= To do =
When you reach the line in the listing below that contains "apply (stays_then 8);", begin returning lines exactly as written, and stop after the line that contains "unfold runStellarConfigureChainForLanes.". Return no other lines.

■ ■ ■ ■ ■

(* ===== verification/LaneOrder.v ===== *)
(** * The order of a lane configuration's requests

    On every answer the contracts may give, truthful or not: the contracts are
    written in the order offramp, onramp, executors, fee quoter, committee
    verifiers, router; everything the plan is made of is read before the first
    write; and the first request that fails is the last one made.

    [stages] is the discipline a program keeps when what it asked so far is at
    most at stage [lo]; it composes with the sequence's monad. *)

From S2P Require Import Prelude Sdk GoBytes Xdr Scval Interaction Lanes LaneSequence LaneLedger.

Definition stage (r : lreq) : Z :=
  match r with
  | GetOnramp _ _ => 0
  | GetSourceChainConfig _ _ | GetOnRampDestChainConfig _ _ | GetExecutorDestChainConfig _ _
  | GetFeeQuoterDestChainConfig _ _ => 1
  | GetOfframps _ => 2
  | ApplySourceChainCfgUpdates _ _ => 3
  | ApplyDestChainConfigUpdates _ _ => 4
  | ApplyDestChainUpdates _ _ => 5
  | ApplyDestChainConfigs _ _ => 6
  | GetSignatureConfig _ _ | ApplySignatureConfigs _ _ => 7
  | GetAllowedFinalityConfig _ | SetAllowedFinalityConfig _ _ => 8
  | ApplyRampUpdates _ _ _ => 9
  end.

(** The stages with several requests; the others make one at most. *)
Definition repeats (z : Z) : bool := negb (bool_decide (z ∈ [2; 3; 4; 6; 9])).

Definition follows (lo hi : Z) : Prop := lo < hi \/ lo = hi /\ repeats lo = true.

Fixpoint stages {A} (lo : Z) (p : prog lans (outcome A)) (Q : Z -> A -> Prop) : Prop :=
  match p with
  | Done (Returns a) => Q lo a
  | Done _ => True
  | Ask r k => follows lo (stage r) /\ forall x,
      if failed_answer r x then exists e, k x = Done (Errs e) else stages (stage r) (k x) Q
  end.

Lemma stages_mono {A} (p : prog lans (outcome A)) lo (Q Q' : Z -> A -> Prop) :
  stages lo p Q -> (forall z a, Q z a -> Q' z a) -> stages lo p Q'.
Proof.
  revert lo. induction p as [[a|e|]|r k IH]; intros lo H HQ; simpl in *; auto.
  destruct H as [Hf Hk]. split; [done|]. intros x. specialize (Hk x).
  destruct (failed_answer r x); [done|]. by apply IH.
Qed.

Lemma stages_bind {A B} (m : L A) (f : A -> L B) lo Q :
  stages lo m (fun z a => stages z (f a) Q) -> stages lo (mbind f m) Q.
Proof.
  unfold mbind, fprog_bind. revert lo. induction m as [[a|e|]|r k IH]; intros lo H; simpl in *; auto.
  destruct H as [Hf Hk]. split; [done|]. intros x. specialize (Hk x).
  destruct (failed_answer r x); [|by apply IH]. destruct Hk as [e ->]. by exists e.
Qed.

Lemma stages_lwrap {A} pre (m : L A) lo Q : stages lo m Q -> stages lo (lwrap pre m) Q.
Proof.
  unfold pwrap. revert lo. induction m as [[a|e|]|r k IH]; intros lo H; simpl in *; auto.
  destruct H as [Hf Hk]. split; [done|]. intros x. specialize (Hk x).
  destruct (failed_answer r x); [|by apply IH]. destruct Hk as [e ->]. by eexists.
Qed.

Lemma stages_lift {A} (r : outcome A) lo (Q : Z -> A -> Prop) :
  (forall a, Q lo a) -> stages lo (lift r) Q.
Proof. intros HQ. by destruct r; simpl. Qed.

Lemma stages_lift_res {A} (r : res A) lo (Q : Z -> A -> Prop) :
  (forall a, Q lo a) -> stages lo (lift_res r) Q.
Proof. apply stages_lift. Qed.

(** Every operation hands a failure on, and nothing else. *)
Ltac op_tac := intros Hf HQ; split; [exact Hf|]; intros [a|e]; simpl; [apply HQ|];
  first [by eexists
        | unfold read_optional; destruct (IsContractErrorCode e _); simpl; [apply HQ|by eexists]].

Section Operations.
Context (lo : Z).

Lemma st_GetOnramp c s Q : follows lo 0 -> (forall a, Q 0 a) -> stages lo (op_GetOnramp c s) Q.
Proof. op_tac. Qed.
Lemma st_GetSourceChainConfig c s Q :
  follows lo 1 -> (forall a, Q 1 a) -> stages lo (op_GetSourceChainConfig c s) Q.
Proof. op_tac. Qed.
Lemma st_GetOnRampDestChainConfig c s Q :
  follows lo 1 -> (forall a, Q 1 a) -> stages lo (op_GetOnRampDestChainConfig c s) Q.
Proof. op_tac. Qed.
Lemma st_GetExecutorDestChainConfig c s Q :
  follows lo 1 -> (forall a, Q 1 a) -> stages lo (op_GetExecutorDestChainConfig c s) Q.
Proof. op_tac. Qed.
Lemma st_GetFeeQuoterDestChainConfig c s Q :
  follows lo 1 -> (forall a, Q 1 a) -> stages lo (op_GetFeeQuoterDestChainConfig c s) Q.
Proof. op_tac. Qed.
Lemma st_GetOfframps c Q : follows lo 2 -> (forall a, Q 2 a) -> stages lo (op_GetOfframps c) Q.
Proof. op_tac. Qed.
Lemma st_ApplySourceChainCfgUpdates c us Q :
  follows lo 3 -> (forall a, Q 3 a) -> stages lo (op_ApplySourceChainCfgUpdates c us) Q.
Proof. op_tac. Qed.
Lemma st_ApplyDestChainConfigUpdates c us Q :
  follows lo 4 -> (forall a, Q 4 a) -> stages lo (op_ApplyDestChainConfigUpdates c us) Q.
Proof. op_tac. Qed.
Lemma st_ApplyDestChainUpdates c us Q :
  follows lo 5 -> (forall a, Q 5 a) -> stages lo (op_ApplyDestChainUpdates c us) Q.
Proof. op_tac. Qed.
Lemma st_ApplyDestChainConfigs c us Q :
  follows lo 6 -> (forall a, Q 6 a) -> stages lo (op_ApplyDestChainConfigs c us) Q.
Proof. op_tac. Qed.
Lemma st_GetSignatureConfig c s Q :
  follows lo 7 -> (forall a, Q 7 a) -> stages lo (op_GetSignatureConfig c s) Q.
Proof. op_tac. Qed.
Lemma st_ApplySignatureConfigs c us Q :
  follows lo 7 -> (forall a, Q 7 a) -> stages lo (op_ApplySignatureConfigs c us) Q.
Proof. op_tac. Qed.
Lemma st_GetAllowedFinalityConfig c Q :
  follows lo 8 -> (forall a, Q 8 a) -> stages lo (op_GetAllowedFinalityConfig c) Q.
Proof. op_tac. Qed.
Lemma st_SetAllowedFinalityConfig c x Q :
  follows lo 8 -> (forall a, Q 8 a) -> stages lo (op_SetAllowedFinalityConfig c x) Q.
Proof. op_tac. Qed.
Lemma st_ApplyRampUpdates c on off Q :
  follows lo 9 -> (forall a, Q 9 a) -> stages lo (op_ApplyRampUpdates c on off) Q.
Proof. op_tac. Qed.

End Operations.

Lemma follows_lt lo hi : lo < hi -> follows lo hi.
Proof. by left. Qed.

Lemma follows_le lo hi : repeats hi = true -> lo <= hi -> follows lo hi.
Proof.
  intros Hr Hl. destruct (decide (lo = hi)) as [->|Hn]; [by right|left; lia].
Qed.

Ltac follow := first [apply follows_lt; lia | apply follows_le; [reflexivity|lia]].

(** One step through a program of the sequence. *)
Ltac st_step :=
  lazymatch goal with
  | |- stages _ (lwrap _ _) _ => apply stages_lwrap
  | |- stages _ (lift_res _) _ => apply stages_lift_res; intros
  | |- stages _ (lift _) _ => apply stages_lift; intros
  | |- stages _ (lfail _) _ => exact I
  | |- stages _ (mbind _ _) _ => apply stages_bind
  | |- stages _ (mret _) _ => cbn
  | |- stages _ (op_GetOnramp _ _) _ => apply st_GetOnramp; [follow|intros]
  | |- stages _ (op_GetSourceChainConfig _ _) _ => apply st_GetSourceChainConfig; [follow|intros]
  | |- stages _ (op_GetOnRampDestChainConfig _ _) _ =>
      apply st_GetOnRampDestChainConfig; [follow|intros]
  | |- stages _ (op_GetExecutorDestChainConfig _ _) _ =>
      apply st_GetExecutorDestChainConfig; [follow|intros]
  | |- stages _ (op_GetFeeQuoterDestChainConfig _ _) _ =>
      apply st_GetFeeQuoterDestChainConfig; [follow|intros]
  | |- stages _ (op_GetOfframps _) _ => apply st_GetOfframps; [follow|intros]
  | |- stages _ (op_ApplySourceChainCfgUpdates _ _) _ =>
      apply st_ApplySourceChainCfgUpdates; [follow|intros]
  | |- stages _ (op_ApplyDestChainConfigUpdates _ _) _ =>
      apply st_ApplyDestChainConfigUpdates; [follow|intros]
  | |- stages _ (op_ApplyDestChainUpdates _ _) _ => apply st_ApplyDestChainUpdates; [follow|intros]
  | |- stages _ (op_ApplyDestChainConfigs _ _) _ => apply st_ApplyDestChainConfigs; [follow|intros]
  | |- stages _ (op_GetSignatureConfig _ _) _ => apply st_GetSignatureConfig; [follow|intros]
  | |- stages _ (op_ApplySignatureConfigs _ _) _ => apply st_ApplySignatureConfigs; [follow|intros]
  | |- stages _ (op_GetAllowedFinalityConfig _) _ =>
      apply st_GetAllowedFinalityConfig; [follow|intros]
  | |- stages _ (op_SetAllowedFinalityConfig _ _) _ =>
      apply st_SetAllowedFinalityConfig; [follow|intros]
  | |- stages _ (op_ApplyRampUpdates _ _ _) _ => apply st_ApplyRampUpdates; [follow|intros]
  | |- stages _ (if ?b then _ else _) _ => destruct b
  | |- stages _ (write_if ?l _) _ => destruct l; simpl write_if
  end.

Section Sequence.
Context `{Codec} `{LaneSdk}.

(** From a stage at most [hi], to one at most [hi]. *)
Definition stays {A} (hi : Z) (m : L A) : Prop :=
  forall lo, lo <= hi -> stages lo m (fun z _ => z <= hi).

Lemma stays_then {A B} hi (m : L A) (f : A -> L B) lo Q :
  stays hi m -> lo <= hi -> (forall z a, z <= hi -> stages z (f a) Q) -> stages lo (mbind f m) Q.
Proof.
  intros Hm Hl Hf. apply stages_bind. eapply stages_mono; [by apply Hm|]. intros z a Hz. by apply Hf.
Qed.

Lemma guard_stays input ids l m : stays 0 (router_guard input ids l m).
Proof.
  revert m. induction l as [|s l IH]; intros m lo Hlo; [done|].
  cbn [router_guard]. do 3 st_step. destruct (match a with Some _ => _ | None => _ end); [exact I|].
  by apply IH.
Qed.

Lemma source_stays s rc r o args : stays 1 (maybeOffRampSourceChainConfigArg s rc r o args).
Proof. intros lo Hlo. unfold maybeOffRampSourceChainConfigArg. repeat st_step. lia. Qed.

Lemma dest_stays low s rc r o args : stays 1 (maybeOnRampDestChainConfigArg low s rc r o args).
Proof. intros lo Hlo. unfold maybeOnRampDestChainConfigArg. repeat st_step; lia. Qed.

Lemma executor_stays s rc m : stays 1 (executor_step s rc m).
Proof. intros lo Hlo. unfold executor_step. repeat st_step; lia. Qed.

Lemma feequoter_stays f s rc args : stays 1 (maybeFeeQuoterDestChainConfigArg f s rc args).
Proof. intros lo Hlo. unfold maybeFeeQuoterDestChainConfigArg. repeat st_step; lia. Qed.

Lemma stays_lwrap {A} pre hi (m : L A) : stays hi m -> stays hi (lwrap pre m).
Proof. intros Hm lo Hlo. by apply stages_lwrap, Hm. Qed.

Lemma collect_stays input ids currents l p : stays 1 (collect input ids currents l p).
Proof.
  revert p. induction l as [|s l IH]; intros p lo Hlo; [done|]. cbn [collect].
  destruct (RemoteChains input !! s) as [rc|]; [|by apply IH].
  apply (stays_then 1); [|done|intros; by apply IH]. intros lo' Hlo'. unfold collect_remote.
  apply (stays_then 1); [apply stays_lwrap, source_stays|done|]. intros z1 ? H1.
  apply (stays_then 1); [apply stays_lwrap, dest_stays|done|]. intros z2 ? H2.
  apply (stays_then 1); [apply stays_lwrap, executor_stays|done|]. intros z3 ? H3.
  apply (stays_then 1); [apply stays_lwrap, feequoter_stays|done|]. intros z4 ? H4. done.
Qed.

Lemma executors_stay m l : stays 5 (apply_executors m l).
Proof.
  induction l as [|c l IH]; intros lo Hlo; [done|]. cbn [apply_executors]. do 3 st_step.
  apply IH. lia.
Qed.

Lemma collect_quorums_stays c remotes l acc : stays 7 (collect_quorums c remotes l acc).
Proof.
  revert acc. induction l as [|s l IH]; intros acc lo Hlo; [done|]. cbn [collect_quorums].
  destruct (remotes !! s) as [sig|]; [|by apply IH].
  apply (stays_then 7); [|done|intros; by apply IH]. intros lo' Hlo'. unfold quorum_step.
  repeat st_step; lia.
Qed.

Lemma quorums_stay cvs : stays 7 (applyCommitteeVerifierSignatureQuorums cvs).
Proof.
  induction cvs as [|cv cvs IH]; intros lo Hlo; [done|].
  cbn [applyCommitteeVerifierSignatureQuorums]. do 2 st_step.
  apply (stays_then 7); [apply collect_quorums_stays|done|]. intros z q Hz.
  repeat st_step; apply IH; lia.
Qed.

Lemma finality_stays cvs : stays 8 (applyCommitteeVerifierAllowedFinality cvs).
Proof.
  induction cvs as [|cv cvs IH]; intros lo Hlo; [done|].
  cbn [applyCommitteeVerifierAllowedFinality]. destruct (finality_IsZero cv); [by apply IH|].
  repeat st_step; apply IH; lia.
Qed.

Lemma once_then {A B} hi (m : L A) (f : A -> L B) lo Q :
  stages lo m (fun z _ => z <= hi) -> (forall z a, z <= hi -> stages z (f a) Q) ->
  stages lo (mbind f m) Q.
Proof.
  intros Hm Hf. apply stages_bind. eapply stages_mono; [exact Hm|]. intros z a Hz. by apply Hf.
Qed.

Ltac steps := repeat st_step; lia.

Lemma apply_plan_stages input ids p lo :
  lo <= 2 -> stages lo (apply_plan input ids p) (fun _ _ => True).
Proof.
  intros Hlo. unfold apply_plan.
  apply (once_then 3); [steps|]. intros z1 ? H1.
  apply (once_then 4); [steps|]. intros z2 ? H2.
  apply (stays_then 5); [apply executors_stay|lia|]. intros z3 ? H3.
  apply (once_then 6); [steps|]. intros z4 ? H4.
  apply (stays_then 7); [apply quorums_stay|lia|]. intros z5 ? H5.
  apply (stays_then 8); [apply finality_stays|lia|]. intros z6 ? H6.
  by repeat st_step.
Qed.

Lemma run_stages input :
  stages (-1) (runStellarConfigureChainForLanes input) (fun _ _ => True).
Proof.
  unfold runStellarConfigureChainForLanes.
  apply (once_then (-1)); [unfold local_ids; steps|]. intros z1 ids H1.
  apply (stays_then 0); [apply guard_stays|lia|]. intros z2 m H2.
  apply (stays_then 1); [apply collect_stays|lia|]. intros z3 p H3.
  apply (once_then 2); [steps|]. intros z4 t H4. by apply apply_plan_stages.
Qed.

End Sequence.

(** ** What the stages make of a run *)

(** An event after another, oldest first. *)
Definition ev_follows (e1 e2 : event lans) : Prop :=
  follows (stage (ev_req e1)) (stage (ev_req e2)).

Definition succeeded (e : event lans) : Prop := failed_answer (ev_req e) (ev_ans e) = false.

(** The requests of [tr] are in order, and all but the newest succeeded; when
    the newest failed, so does the program. *)
Record orderly {A} (r : outcome A) (tr : ltrace) : Prop := {
  ord_stages : StronglySorted ev_follows (rev tr);
  ord_failures : Forall succeeded tr \/
    exists e tr' err, tr = e :: tr' /\ ~ succeeded e /\ Forall succeeded tr' /\ r = Errs err
}.

Lemma follows_trans a b c : follows a b -> follows b c -> follows a c.
Proof. unfold follows. intros [?|[-> ?]] [?|[-> ?]]; auto; left; lia. Qed.

Lemma StronglySorted_snoc {A} (R : A -> A -> Prop) l x :
  StronglySorted R l -> Forall (fun y => R y x) l -> StronglySorted R (l ++ [x]).
Proof.
  induction 1 as [|y l Hl IH Hy]; intros Hf; simpl.
  - by constructor; constructor.
  - apply Forall_cons_1 in Hf as [Hyx Hf]. constructor; [by apply IH|].
    apply Forall_app_2; [done|by constructor].
Qed.

Lemma stages_wp {A} (p : prog lans (outcome A)) lo Q tr :
  stages lo p Q -> StronglySorted ev_follows (rev tr) -> Forall succeeded tr ->
  Forall (fun e => stage (ev_req e) = lo \/ follows (stage (ev_req e)) lo) tr ->
  wp p orderly tr.
Proof.
  revert lo tr. induction p as [r|r k IH]; intros lo tr Hp Hs Ho Hl; simpl.
  { split; [done|by left]. }
  destruct Hp as [Hf Hk]. intros x. specialize (Hk x).
  assert (Forall (fun e => follows (stage (ev_req e)) (stage r)) tr) as Hn.
  { eapply list.Forall_impl; [exact Hl|]. intros e [->|He]; [done|by eapply follows_trans]. }
  assert (StronglySorted ev_follows (rev (mkEvent r x :: tr))) as Hs'.
  { simpl. apply StronglySorted_snoc; [done|]. by apply Forall_rev. }
  destruct (failed_answer r x) eqn:Ef.
  - destruct Hk as [err ->]. split; [done|]. right. exists (mkEvent r x), tr, err.
    split_and!; [done| |done|done]. unfold succeeded. simpl. by rewrite Ef.
  - eapply IH; [exact Hk|done|by constructor|]. constructor; [by left|].
    eapply list.Forall_impl; [exact Hn|]. by right.
Qed.

Section Order.
Context `{Codec} `{LaneSdk}.

(** Property C29: whatever the contracts answer, the run writes in the order its
    documentation states. The offramp is written before the onramp, then the
    executors, the fee quoter, the committee verifiers and, last of all and
    once, the router, so that the router never routes to what is not yet
    configured; the router's mappings, the lanes' current state and the offramp
    table are all read before the first write.  The first request that fails is
    the last one made, and the run then reports an error. *)
Theorem configure_order input : wp (runStellarConfigureChainForLanes input) orderly [].
Proof. eapply stages_wp; [apply run_stages|constructor..]. Qed.

End Order.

■ ■ ■ ■ ■

= Solution below =
  apply (stays_then 8); [apply finality_stays|lia|]. intros z6 ? H6.
  by repeat st_step.
Qed.

Lemma run_stages input :
  stages (-1) (runStellarConfigureChainForLanes input) (fun _ _ => True).
Proof.
  unfold runStellarConfigureChainForLanes.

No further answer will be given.